One activity you do everyday without fail…

Dance. We almost always have music on in the house and it's hard for me not to bust a move if a good dance song comes on.

A good day is…

one when I throw my to-do list out the window and allow time to flow organically.

Last thing you do at night…

I used to have a bad habit of falling to sleep listening to a tv show on my phone.  It's hard for me to fall asleep in total silence, so I have now replaced the tv show with listening to relaxing, instrumental music or a meditative "sleep story.”

What 3 things are vital to your day...

coffee, interaction with other humans, and my practice


Your most overused phrase…

I've recently become aware that at least one of them is, "Not right now."  Unfortunately, my toddler has appropriated that one and uses it pretty liberally when I ask her to do something, haha.

Go-to websites…

I spend a lot of time on my Google calendar.  Does that count? :D  Other than that, probably Facebook, Amazon (we order a lot online!), Wellness Mama & Yoga Journal. 

Most used emoji…

The laughing face with tears coming out of it's eyes.

How do you unwind…

I adore a good bath with bubble bath or scented salts, candles and, occasionally, a glass of wine.  I don't get to take them often these days, but when I do, I REALLY enjoy them!

What was your dream job as a child…

A supreme court justice.

Who is your greatest mentor…

I can't narrow it down to just one, so I will say my parents and my grandparents.  While all having different personalities, strengths and flaws, they all have or had several things in common that they passed down and that I value enormously: an intense love for family, faith, loyalty, an adventurous spirit, a strong work ethic, a great appreciation for education and learning and a deep and abiding concern for others that they translate(d) into action.

What one meeting changed your life…

Meeting my husband.  Our relationship is what brought me to North Carolina and is what has blossomed into the family that we have today.  He has also really challenged me to grow as a person and his support has allowed me to further my education and continue to evolve in my career in ways I had not even imagined.

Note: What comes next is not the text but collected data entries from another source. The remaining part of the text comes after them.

(** One digit. *)
Lemma tdfint_digit_ok N total big d r n : read_so_far N total big n -> is_digit d -> 8 * N + d <= final -> final < FBASE ^ 8 ->
  exists total' big' n', tdfint_digit junk total big d (Installer r n) = (Installer r n', Ok (total', big')) /\ read_so_far (8 * N + d) total' big' n' /\
    (8 * N + d < 4294967296 -> n' = n).
Proof.
  intros H Hd Hf Hfin. assert (8 * N + d < FBASE ^ 8) as Hb by (eapply Z.le_lt_trans; eassumption). clear Hfin. unfold is_digit in Hd. destruct big as [f|]; cbn [tdfint_digit read_so_far] in *.
  - destruct H as (k & Ef & HN & Hk & H). destruct (newdig_ok N f d r n k Ef H ltac:(clear Hb; lia) Hd Hb) as (n' & E & H'). unfold mbind, stM_bind. rewrite E.
    exists total, (Some f), n'. split; [reflexivity|]. split; [exists k; split_and!; auto; clear Hb; lia|clear Hb; lia].
  - destruct H as (-> & HN & H). destruct (Z.ltb_spec 536870911 N) as [Hlt|Hle].
    + destruct (floatrep_unsigned_ok junk N n m (H ltac:(clear Hb; lia)) HN) as (k & n1 & E1 & Hk & H1). unfold on_nums, mbind, stM_bind. cbn [nums rd]. rewrite E1.
      destruct (newdig_ok N (Z.of_nat k) d r n1 k eq_refl H1 ltac:(clear Hb; lia) Hd Hb) as (n' & -> & H').
      eexists _, _, n'. split; [reflexivity|]. split; [exists k; split_and!; auto; clear Hb; lia|clear Hb; lia].
    + exists (8 * N + d), None, n. rewrite Z.shiftl_mul_pow2, u32_small by (clear Hb; lia). change (2 ^ 3) with 8. rewrite (Z.mul_comm N).
      split; [reflexivity|]. split; [|done]. cbn [read_so_far]. split_and!; auto; clear Hb; lia.
Qed.

Definition tdfint_result (total : Z) (big : option Z) : tdfint := match big with None => small_nat (s32 total) | Some f => big_nat f end.

Lemma tdfint_loop_ok l d : Forall is_digit l -> is_digit d -> forall fuel N total big s bs, upcoming (rd s) (nibble_bits (l ++ [d + 8]) ++ bs) ->
  (bits_left (rd s) < fuel)%nat -> read_so_far N total big (nums s) -> 0 <= N -> digits_value N (l ++ [d]) = final -> final < FBASE ^ 8 ->
  exists r' n' total' big', tdfint_loop junk fuel total big s = (Installer r' n', Ok (tdfint_result total' big')) /\ upcoming r' bs /\
    moved (4 * S (length l)) (rd s) r' /\ read_so_far final total' big' n' /\ (final < 4294967296 -> n' = nums s).
Proof.
  intros Hl Hd. unfold is_digit in Hd. induction Hl as [|x l Hx Hl IH]; intros fuel N total big s bs Hu Hf Hr HN Hv Hb; (destruct fuel as [|fuel]; [lia|]); cbn [tdfint_loop app] in *;
    unfold nibble_bits in Hu; cbn [flat_map] in Hu; rewrite ?app_nil_r, <- ?app_assoc in Hu.
  - destruct (getcode_4 s (d + 8) bs ltac:(lia) Hu) as (r' & E & U & Hm & _). rewrite (stM_bind_ok _ _ _ _ _ E). rewrite (proj2 (Z.ltb_ge (d + 8) 8)) by lia. cbn [digits_value fold_left] in *.
    replace (d + 8 - 8) with d by lia. destruct (tdfint_digit_ok N total big d r' (nums s) Hr Hd ltac:(rewrite Hv; reflexivity) Hb) as (t' & b' & n' & E2 & H2 & H3). cbn zeta. unfold mbind, stM_bind. rewrite E2.
    rewrite Hv in *. exists r', n', t', b'. split_and!; auto.
  - unfold is_digit in Hx. destruct (getcode_4 s x _ ltac:(lia) Hu) as (r1 & E & U & Hm & Hlt). rewrite (stM_bind_ok _ _ _ _ _ E).
    rewrite (proj2 (Z.ltb_lt x 8)) by lia. cbn [digits_value fold_left] in *. fold (digits_value (8 * N + x) (l ++ [d])) in *.
    assert (8 * N + x <= digits_value (8 * N + x) (l ++ [d])) as Hle by (apply digits_value_le; [clear Hb; lia|]; apply Forall_app; split; [exact Hl|by constructor]).
    destruct (tdfint_digit_ok N total big x r1 (nums s) Hr Hx ltac:(rewrite <- Hv; exact Hle) Hb) as (t1 & b1 & n1 & E2 & H2 & H3). cbn zeta. rewrite (stM_bind_ok _ _ _ _ _ E2).
    destruct (IH fuel (8 * N + x) t1 b1 (Installer r1 n1) bs U ltac:(cbn [rd]; clear Hb; lia) H2 ltac:(clear Hb; lia) Hv Hb) as (r2 & n2 & t2 & b2 & E3 & U3 & M3 & H4 & H5).
    exists r2, n2, t2, b2. split; [exact E3|]. split; [exact U3|]. split; [|split; [exact H4|]].
    + replace (4 * S (length (x :: l)))%nat with (4 + 4 * S (length l))%nat by (cbn [length]; clear Hb; lia). by eapply moved_trans.
    + intros Hs. rewrite (H5 Hs). cbn [nums]. apply H3. clear Hb. lia.
Qed.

Biggest risk that has paid off…

In my early 20s, I was working for my dad and struggling to figure out what I wanted to do career-wise.  I had almost always planned to be a lawyer but was starting to question whether or not this was the right path for me.  When an opportunity came for me to travel for two weeks to Honduras to do some volunteer work, as I had done several times in the past, my dad turned down my vacation request since it would exceed my allotted vacation time for the year and he did not feel it would be fair to the other employees to give me extra time off.  In a very out of character move, I decided to quit my job with my dad and go on the trip to Honduras with no job prospects awaiting me on my return.  While on that trip, however, I reconnected with a friend from high school that worked for a social services agency that was hiring.  When we returned to the states, my friend set me up with an interview at his agency, and I began working there soon after.  That was my first job in the social work field and it set me on the path to a career that has suited me extremely well.

Failure is…

never having tried.

Success is…

challenging yourself to continue to grow by learning new things, exposing yourself to new ideas, new people and new experiences and stepping outside your comfort zone whenever possible regardless of the outcome.

Best piece of advice…

My grandmother, who suffered a lot of early childhood trauma and loss, was one of the most resilient women I know, while also being quite warm-hearted and loving.  She always used to quote the Serenity Prayer, "God, grant me the serenity to accept the things I cannot change, the courage to change the things I can and wisdom to know the difference."  I saw her find peace by living her life according to this credo and I aim every day to do the same.